New Delhi, May 8 (FN Agency) The central government on Saturday filed an affidavit in the Supreme Court on constitutional validity of sedition law, maintaining that no reconsideration needed to review the law. “The sedition law needs no reconsideration. No reference, therefore, would be necessary nor can three Judge Bench once again examine constitutional validity of very same provision,” the affidavit filled by Central government read. The Central government has told the Supreme Court that the 1962 verdict of the top court in Kedar Nath Singh against State of Bihar upholding validity of Section 124A of the Indian Penal Code (IPC) on sedition is binding on a 3-judge bench. The Kedar Nath Singh judgment of the Supreme Court which upheld the validity of Section 124A was rendered by a 5-judge Constitution bench, and therefore, a 3- judge bench cannot hear the legal challenge to Constitutionality of Section 124A, the Centre told the Supreme Court through an affidavit. The affidavit further stated that Kedar Nath Singh judgement has stood the test of time and applied till date in tune with modern constitutional principles and only a bench of co-equal strength of Kedar Nath Singh can pose any doubts on the verdict.

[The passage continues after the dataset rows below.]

(* ===== verification/GoTime.v ===== *)
(** Times and durations of the Go standard library: the text of a duration,
    the proleptic Gregorian calendar, and times in RFC 3339 as [encoding/json]
    writes and reads them.

    A time is an instant, in nanoseconds since 1 January 1970 UTC; the offset
    of the local time zone is an argument of what prints it. *)
From Stdlib Require Import SpecFloat.
From S2P Require Import Prelude GoFloat Json JsonProps.

(** ** Durations *)

Fixpoint trim_zeros (s : string) : string :=
  match s with
  | EmptyString => EmptyString
  | String c s' =>
      match trim_zeros s' with
      | EmptyString => if code c =? 48 then EmptyString else String c EmptyString
      | t => String c t
      end
  end.

(** [fmtFrac]: the fraction [v / 10^prec] without trailing zeros, and the
    integer part that remains. *)
Definition fmtFrac (v : Z) (prec : nat) : string * Z :=
  let p := 10 ^ Z.of_nat prec in
  let f := trim_zeros (pad_digits prec (v mod p) EmptyString) in
  (match f with EmptyString => EmptyString | _ => "." +:+ f end, v / p).

(** [time.Duration.String]. *)
Definition Duration_String (d : Z) : string :=
  let u := Z.abs d in
  let body :=
    if u =? 0 then "0s"
    else if u <? 1000 then fmt_d u +:+ "ns"
    else if u <? Millisecond then let '(f, v) := fmtFrac u 3 in fmt_d v +:+ f +:+ "µs"
    else if u <? Second then let '(f, v) := fmtFrac u 6 in fmt_d v +:+ f +:+ "ms"
    else
      let '(f, v) := fmtFrac u 9 in
      let secs := fmt_d (v mod 60) +:+ f +:+ "s" in
      let mins := v / 60 in
      if mins =? 0 then secs else
      let hours := mins / 60 in
      let ms := fmt_d (mins mod 60) +:+ "m" +:+ secs in
      if hours =? 0 then ms else fmt_d hours +:+ "h" +:+ ms in
  (if d <? 0 then "-" else "") +:+ body.

(** ** The calendar *)

Definition leap (y : Z) : bool :=
  (y mod 4 =? 0) && (negb (y mod 100 =? 0) || (y mod 400 =? 0)).

(** Days of the years from 0 to [y - 1]. *)
Definition days_before_year (y : Z) : Z := 365 * y + (y + 3) / 4 - (y + 99) / 100 + (y + 399) / 400.

Definition month_lengths (y : Z) : list Z :=
  [31; if leap y then 29 else 28; 31; 30; 31; 30; 31; 31; 30; 31; 30; 31].

Definition daysIn (m y : Z) : Z := default 0 (month_lengths y !! Z.to_nat (m - 1)).

(** Days since 1 January of year 0. *)
Definition date_days (y m d : Z) : Z :=
  days_before_year y + Zsum (take (Z.to_nat (m - 1)) (month_lengths y)) + (d - 1).

(** The year of a day: the average length of a year gives it up to one. *)
Definition year_of (n : Z) : Z :=
  let y := n * 400 / 146097 in
  if days_before_year (y + 1) <=? n then y + 1
  else if days_before_year y <=? n then y
  else y - 1.

(** Month and day of the month, from the days since its first month. *)
Fixpoint month_of (lengths : list Z) (m doy : Z) : Z * Z :=
  match lengths with
  | [] => (m, doy + 1)
  | len :: lengths' => if doy <? len then (m, doy + 1) else month_of lengths' (m + 1) (doy - len)
  end.

Definition unix_epoch : Z := date_days 1970 1 1.

(** ** RFC 3339 *)

(** [t.MarshalJSON] without the quotes, in a zone [off] minutes east of UTC: the
    years from 0 to 9999 and the zones less than a day away have a text. *)
Definition format_zone (off : Z) : string :=
  if off =? 0 then "Z" else
  (if off <? 0 then "-" else "+") +:+ pad_digits 2 (Z.abs off / 60) "" +:+ ":" +:+
  pad_digits 2 (Z.abs off mod 60) "".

Thus, for reconsideration of Kedar Nath Singh, the matter will have to be referred to a bench of 5-judges or more, it said.

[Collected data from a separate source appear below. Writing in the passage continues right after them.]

(* ===== verification/PromQL.v ===== *)
(** The rollout evaluator, [src/internal/rollout/promql.go]: the PromQL
    expressions it sends, the Prometheus duration syntax, and [Evaluate], which
    turns three scalar answers into a verdict on the canary.

    Prometheus is a service outside the program, reached through the interface
    [Prometheus]; [Metrics.v] models the client that implements it. *)
From S2P Require Import Prelude Types Objects GoFloat Json JsonProps GoTime Cluster.

(** The amounts are at most [d], so none of the arithmetic can wrap. *)
Definition promDuration (d : Z) : error + string :=
  if d <=? 0 then inr "0s" else
  if negb (go_rem d Second =? 0) then
    if go_rem d Millisecond =? 0 then inr (fmt_d (go_div d Millisecond) +:+ "ms")
    else inl (PlainError ("duration " +:+ Duration_String d +:+
      " has sub-millisecond precision, which PromQL range selectors cannot represent"))
  else
    let hours := go_div d Hour in
    let d := d - hours * Hour in
    let mins := go_div d Minute in
    let d := d - mins * Minute in
    let secs := go_div d Second in
    inr ((if hours >? 0 then fmt_d hours +:+ "h" else "") +:+
         (if mins >? 0 then fmt_d mins +:+ "m" else "") +:+
         (if secs >? 0 then fmt_d secs +:+ "s" else "")).

(** ** PromQL query templates *)

Definition requestCountQuery (adName namespace : string) (window : Z) : error + string :=
  match promDuration window with
  | inl err => inl err
  | inr d => inr ("sum(increase(http_requests_total{namespace=" +:+ Quote namespace +:+
      ",app_kubernetes_io_name=" +:+ Quote adName +:+ ",agentrax_io_variant=" +:+
      Quote "canary" +:+ "}[" +:+ d +:+ "])) or vector(0)")
  end.

Definition errorRateQuery (adName namespace : string) (window : Z) : error + string :=
  match promDuration window with
  | inl err => inl err
  | inr d => inr (
      "(sum(increase(http_requests_total{namespace=" +:+ Quote namespace +:+
      ",app_kubernetes_io_name=" +:+ Quote adName +:+ ",agentrax_io_variant=" +:+
      Quote "canary" +:+ ",code=~" +:+ Quote "5.." +:+ "}[" +:+ d +:+ "])) or vector(0))" +:+
      " / on() group_left " +:+
      "clamp_min(sum(increase(http_requests_total{namespace=" +:+ Quote namespace +:+
      ",app_kubernetes_io_name=" +:+ Quote adName +:+ ",agentrax_io_variant=" +:+
      Quote "canary" +:+ "}[" +:+ d +:+ "])) or vector(0), 1)")
  end.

The government said that individual instances of misuse of provision cannot be a ground for reconsideration of Kedar Nath Singh. The Supreme Court in its order had in May first week asked the Centre and other respective parties, to file its counter affidavit on merit by Monday, fixed the matter for further hearing to May 10, Tuesday, at 2pm on the point of referring the sedition cases to a larger bench of five bench or seven judges. “Both sides have to file their written submissions by Saturday, while the Centre needs to file its counter affidavit on merit by Monday,” the three-judge bench of the Supreme Court, headed by the Chief Justice of India (CJI) N V Ramana had said in its last hearing. Senior lawyer, Kapil Sibal, appearing for one of the Petitioners, had told the Supreme Court that every other day someone is being sent to jail due to this law and it is contrary to free India. Your Lordships if didn’t agree with me, Your Lordships can refer it to 7 judges bench, Sibal told the Apex Court and added that “the law pertaining to 124-A is unconstitutional”.

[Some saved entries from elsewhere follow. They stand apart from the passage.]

(* ===== verification/McpClient.v ===== *)
(** The HTTP client that performs MCP handshakes,
    [src/internal/registry/mcp_client.go]: the JSON-RPC request it sends to an
    agent and the tools it reads out of the response. *)
From S2P Require Import Prelude Types Objects GoFloat Enforcer Cluster Json Http.

Definition DefaultHandshakeTimeout : Z := 10 * Second.
Definition DefaultMCPProtocolVersion : string := "2024-11-05".

(** [httpClient] is its timeout. *)
Record httpMCPClient := { hc_Timeout : Z }.
Definition NewHTTPMCPClient : httpMCPClient := {| hc_Timeout := DefaultHandshakeTimeout |}.

(** ** The request *)

Record mcpClientInfo := { ci_Name : string; ci_Version : string }.

(** [Capabilities] in the order of its keys. *)
Record mcpInitializeParams := {
  ip_ProtocolVersion : string;
  ip_ClientInfo : mcpClientInfo;
  ip_Capabilities : list (string * json);
}.

Record mcpInitializeRequest := {
  ir_JSONRPC : string;
  ir_ID : Z;
  ir_Method : string;
  ir_Params : mcpInitializeParams;
}.

Definition json_of_ClientInfo (i : mcpClientInfo) : json :=
  JObject [("name", JString (ci_Name i)); ("version", JString (ci_Version i))].

Definition json_of_Params (p : mcpInitializeParams) : json :=
  JObject [("protocolVersion", JString (ip_ProtocolVersion p));
           ("clientInfo", json_of_ClientInfo (ip_ClientInfo p));
           ("capabilities", JObject (ip_Capabilities p))].

Definition json_of_Request (r : mcpInitializeRequest) : json :=
  JObject [("jsonrpc", JString (ir_JSONRPC r)); ("id", JNumber (fmt_d (ir_ID r)));
           ("method", JString (ir_Method r)); ("params", json_of_Params (ir_Params r))].

(** [json.Marshal(reqBody)]: these types always encode. *)
Definition Marshal_Request (r : mcpInitializeRequest) : string := print_json (json_of_Request r).

Definition initialize_request : mcpInitializeRequest :=
  {| ir_JSONRPC := "2.0"; ir_ID := 1; ir_Method := "initialize";
     ir_Params := {| ip_ProtocolVersion := DefaultMCPProtocolVersion;
       ip_ClientInfo := {| ci_Name := "agentrax"; ci_Version := "1.0" |};
       ip_Capabilities := [] |} |}.

Definition initialize_url (endpoint : string) : string :=
  let url := TrimRight_slash endpoint in
  if HasSuffix url "/initialize" then url else url +:+ "/initialize".

(** ** The response *)

Record mcpError := { me_Code : Z; me_Message : string }.
Record mcpToolDefinition := { td_Name : string }.
Record mcpToolsCapability := { tc_Available : slice string; tc_List : bool }.
Record mcpCapabilities := { cp_Tools : option mcpToolsCapability }.

Record mcpInitializeResult := {
  mr_ProtocolVersion : string;
  mr_Capabilities : mcpCapabilities;
  mr_ServerInfo : option mcpClientInfo;
  mr_Tools : slice mcpToolDefinition;
}.

Record mcpInitializeResponse := {
  rp_JSONRPC : string;
  rp_ID : Z;
  rp_Result : option mcpInitializeResult;
  rp_Error : option mcpError;
}.

(** Zero values. *)
Definition zero_ClientInfo : mcpClientInfo := {| ci_Name := ""; ci_Version := "" |}.
Definition zero_Error : mcpError := {| me_Code := 0; me_Message := "" |}.
Definition zero_Tool : mcpToolDefinition := {| td_Name := "" |}.
Definition zero_ToolsCapability : mcpToolsCapability := {| tc_Available := slice_nil; tc_List := false |}.
Definition zero_Result : mcpInitializeResult :=
  {| mr_ProtocolVersion := ""; mr_Capabilities := {| cp_Tools := None |};
     mr_ServerInfo := None; mr_Tools := slice_nil |}.
Definition zero_Response : mcpInitializeResponse :=
  {| rp_JSONRPC := ""; rp_ID := 0; rp_Result := None; rp_Error := None |}.

(** The decoders [encoding/json] derives from the struct tags. *)
Definition dec_ClientInfo : Decoder mcpClientInfo := dec_struct [
  ("name", dec_field ci_Name (λ x r, {| ci_Name := x; ci_Version := ci_Version r |}) dec_string);
  ("version", dec_field ci_Version (λ x r, {| ci_Name := ci_Name r; ci_Version := x |}) dec_string)].

Definition dec_Error : Decoder mcpError := dec_struct [
  ("code", dec_field me_Code (λ x r, {| me_Code := x; me_Message := me_Message r |}) dec_int);
  ("message", dec_field me_Message (λ x r, {| me_Code := me_Code r; me_Message := x |}) dec_string)].

Definition dec_Tool : Decoder mcpToolDefinition := dec_struct [
  ("name", dec_field td_Name (λ x _, {| td_Name := x |}) dec_string)].

Definition dec_ToolsCapability : Decoder mcpToolsCapability := dec_struct [
  ("available", dec_field tc_Available (λ x r, {| tc_Available := x; tc_List := tc_List r |})
     (dec_slice "" dec_string));
  ("list", dec_field tc_List (λ x r, {| tc_Available := tc_Available r; tc_List := x |}) dec_bool)].

Definition dec_Capabilities : Decoder mcpCapabilities := dec_struct [
  ("tools", dec_field cp_Tools (λ x _, {| cp_Tools := x |})
     (dec_pointer zero_ToolsCapability dec_ToolsCapability))].

Definition dec_Result : Decoder mcpInitializeResult := dec_struct [
  ("protocolVersion", dec_field mr_ProtocolVersion (λ x r, {| mr_ProtocolVersion := x;
     mr_Capabilities := mr_Capabilities r; mr_ServerInfo := mr_ServerInfo r;
     mr_Tools := mr_Tools r |}) dec_string);
  ("capabilities", dec_field mr_Capabilities (λ x r, {| mr_ProtocolVersion := mr_ProtocolVersion r;
     mr_Capabilities := x; mr_ServerInfo := mr_ServerInfo r; mr_Tools := mr_Tools r |})
     dec_Capabilities);
  ("serverInfo", dec_field mr_ServerInfo (λ x r, {| mr_ProtocolVersion := mr_ProtocolVersion r;
     mr_Capabilities := mr_Capabilities r; mr_ServerInfo := x; mr_Tools := mr_Tools r |})
     (dec_pointer zero_ClientInfo dec_ClientInfo));
  ("tools", dec_field mr_Tools (λ x r, {| mr_ProtocolVersion := mr_ProtocolVersion r;
     mr_Capabilities := mr_Capabilities r; mr_ServerInfo := mr_ServerInfo r; mr_Tools := x |})
     (dec_slice zero_Tool dec_Tool))].

Definition dec_Response : Decoder mcpInitializeResponse := dec_struct [
  ("jsonrpc", dec_field rp_JSONRPC (λ x r, {| rp_JSONRPC := x; rp_ID := rp_ID r;
     rp_Result := rp_Result r; rp_Error := rp_Error r |}) dec_string);
  ("id", dec_field rp_ID (λ x r, {| rp_JSONRPC := rp_JSONRPC r; rp_ID := x;
     rp_Result := rp_Result r; rp_Error := rp_Error r |}) dec_int);
  ("result", dec_field rp_Result (λ x r, {| rp_JSONRPC := rp_JSONRPC r; rp_ID := rp_ID r;
     rp_Result := x; rp_Error := rp_Error r |}) (dec_pointer zero_Result dec_Result));
  ("error", dec_field rp_Error (λ x r, {| rp_JSONRPC := rp_JSONRPC r; rp_ID := rp_ID r;
     rp_Result := rp_Result r; rp_Error := x |}) (dec_pointer zero_Error dec_Error))].

(** Capabilities first, then the tool list without unnamed tools. *)
Definition extract_tools (res : mcpInitializeResult) : list string :=
  let listed := filter (λ n, n ≠ "") (td_Name <$> slice_list (mr_Tools res)) in
  match cp_Tools (mr_Capabilities res) with
  | Some cap => match slice_list (tc_Available cap) with [] => listed | available => available end
  | None => listed
  end.

Section mcp_client.
Context `{JSONErrors, HTTPClient W}.

Definition http_Initialize (c : httpMCPClient) (endpoint : string) : Proc W (list string) :=
  let url := initialize_url endpoint in
  httpReq ← (λ w, (NewRequest "POST" url (Marshal_Request initialize_request), w))
    <?> "creating MCP initialize request";
  let httpReq := Header_Set "Content-Type" "application/json" httpReq in
  let httpReq := Header_Set "Accept" "application/json" httpReq in
  resp ← Do (hc_Timeout c) httpReq <?> ("sending MCP initialize to " +:+ url);
  if negb (ht_StatusCode resp =? 200) then
    let '(respBody, _) := ReadAll_limited 4096 resp in
    fail (PlainError ("MCP initialize returned HTTP " +:+ fmt_d (ht_StatusCode resp) +:+ ": " +:+ respBody))
  else
  initResp ← (λ w, (Decode dec_Response (ht_Body resp) (ht_BodyError resp) zero_Response, w))
    <?> "decoding MCP initialize response";
  match rp_Error initResp with
  | Some e => fail (PlainError ("MCP initialize RPC error (code " +:+ fmt_d (me_Code e) +:+ "): " +:+
      me_Message e))
  | None =>
      match rp_Result initResp with
      | None => fail (PlainError "MCP initialize response missing result object")
      | Some res => mret (extract_tools res)
      end
  end.
End mcp_client.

The Solicitor General (SG) Tushar Mehta, senior lawyer appearing for the Central government had said that our response would not have a bearing on what the petitioners argue, it would be a much more holistic view. The SG Mehta had told the Supreme Court that the draft response on sedition law has been prepared by lawyers and it needed to be approved by competent authority before filing and requested the court to adjourn the hearing. The Supreme Court had said that it will hear the matter on May 10, as to whether the petitions challenging the constitutionality of sedition be referred to a larger bench for reconsidering the earlier 5 judge bench verdict in Kedar Nath Singh against State Of Bihar judgment or not. The SG Mehta told the Supreme Court bench, headed by the CJI Ramana that “I am conscious that we (the Central government) we were directed to file a reply in the sedition issue, and there were two reasons, why we didn’t file the reply in the case.” “We are waiting for an approval of the competent authority in the case, that’s why this delay,” the SG Mehta told the three-judge bench, led by CJI. Considering nature of the matter and repercussions of the matter, the lordship may consider for hearing the matter for a date this court thinks fit, the SG Mehta argued before the Supreme Court.

The batch of petitions filed before before Supreme Court stated that uncertain measure of what constitutes seditious speech sparked a tussle between free speech and the law on sedition, which has been underway since the colonial era. In 1898, explanation was inserted to the provision to clarify that fair criticism of the government shall not amount to sedition. The observations made by the Select Committee while inserting such provisions give an insight into the displeasure of the British in limiting the scope of the provision, which limited their powers to curtail rebellion” the Foundation for Media Professionals (FMP), one of the petitioners in the sedition case, said, in its petition filed before the Supreme Court. “It is relevant to note, however, that the Indian courts have largely crusaded against regarding every unpleasant word as ‘actionable’, championing the cause of the media. However, with the evolution of the internet-dependent society, it has become relevant more than ever, to scrutinize laws on sedition, particularly as such laws are instruments of the Government,” the FMP said in its petition filed before the Supreme Court. It is expected that the Supreme Court will hear the matter on May 10.